Comment: I felt a kinship immediately on reading into the protocol that Hoenders and his team developed. They led off by directly addressing an elephant in the room: “Table 1. Prejudices against Complementary and Alternative Medicine (CAM).” His team describes 8 such prejudices followed by a “Refutation.” Better yet, the team and its protocol show balance. There follows “Table 2. Prejudices for Complementary and Alternative Medicine (CAM).” The pro-CAM prejudices also get their refutation. Example: “Prejudice: 1. If it does not work, at least it will not harm. Refutation: 1. Some supplements or herbs can cause severe side-effect or interactions.”
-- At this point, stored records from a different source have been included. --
(** The context after the message [m], [bs] being its whole blocks and [rest] what
    is in the buffer. *)
Record taken (m : list Z) (bs : list (list Z)) (rest : list Z) (ctx : MD5_CTX) : Prop := MkTaken {
  tk_msg : m = concat bs ++ rest;
  tk_blocks : Forall (fun b => length b = 64%nat) bs;
  tk_rest : (length rest < 64)%nat;
  tk_byte : Forall byte (in_ ctx);
  tk_len : length (in_ ctx) = 64%nat;
  tk_in : take (length rest) (in_ ctx) = rest;
  tk_buf : buf ctx = blocks_words bs md5_start }.

Lemma word4_start : word4 md5_start.
Proof. unfold word4, md5_start, word. lia. Qed.

(** One turn of the loop of MD5Update. *)
Lemma update_byte m bs rest ctx c n tl : taken m bs rest ctx -> byte c ->
  exists bs' rest' ctx', taken (m ++ [c]) bs' rest' ctx' /\
    i_lo ctx' = i_lo ctx /\ i_hi ctx' = i_hi ctx /\
    update_loop (S n) ctx (Z.of_nat (length rest)) (c :: tl) = update_loop n ctx' (Z.of_nat (length rest')) tl.
Proof.
  intros [-> Hbs Hr Hby Hlen Hin Hbuf] Hc. cbn [update_loop head from_opt tail].
  rewrite bind_Ok, aset_Ok by lia. rewrite bind_Ok, Nat2Z.id.
  assert (take (S (length rest)) (<[length rest := c]> (in_ ctx)) = rest ++ [c]) as Ht.
  { rewrite (take_S_r _ _ c) by (apply list_lookup_insert_eq; lia).
    rewrite take_insert_ge by lia. by rewrite Hin. }
  assert (Forall byte (<[length rest := c]> (in_ ctx))) as Hby' by by apply Forall_insert.
  assert (length (<[length rest := c]> (in_ ctx)) = 64%nat) as Hlen' by by rewrite length_insert.
  destruct (Z.eqb_spec (Z.of_nat (length rest) + 1) 64).
  - rewrite firstn_all2 in Ht by lia. exists (bs ++ [rest ++ [c]]), [].
    eexists (MkCtx _ _ _ _ _). split; [|split_and!; [..|reflexivity]; reflexivity]. split; cbn [in_ buf]; try done.
    + rewrite concat_app. cbn. by rewrite !app_nil_r, app_assoc.
    + apply Forall_app. split; [done|]. constructor; [|done]. rewrite length_app. cbn. lia.
    + cbn. lia.
    + rewrite Hbuf. unfold blocks_words. rewrite fold_left_app. cbn [fold_left]. fold (blocks_words bs md5_start).
      destruct (Transform_md5_block (blocks_words bs md5_start) (words_of 16 (<[length rest := c]> (in_ ctx)))
        (blocks_word4 _ _ word4_start)) as [-> _]. by rewrite words_of_le, Ht by (done || lia).
  - exists bs, (rest ++ [c]). eexists (MkCtx _ _ _ _ _).
    split; [|split_and!; [..|]; cycle 2]; [|rewrite length_app; cbn [length]; rewrite Nat2Z.inj_add; reflexivity|reflexivity..].
    split; cbn [in_ buf]; try done.
    + by rewrite app_assoc.
    + rewrite length_app. cbn. lia.
    + rewrite length_app. cbn [length]. by rewrite Nat.add_1_r.
Qed.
I shared with Hoenders my own version of such a table, from a contracted paper for a 1996 US National Institutes of Health invitational meeting entitled “Complementary and Alternative Medicine: Issues Impacting Coverage Decisions.” My table on page 45 was entitled “Bilateral Prejudice as an Operational Issue in Limiting the Integration of Complementary and Conventional Health Care.” It is fitting that this short piece on this ambitious and influential work in integrative psychiatry should conclude with recognition that among us human beings the twin high horses of “evidence-based medicine” and “medicine without side effects” can often be creatures with fur matted and stinking with residue of where the critter slept last night.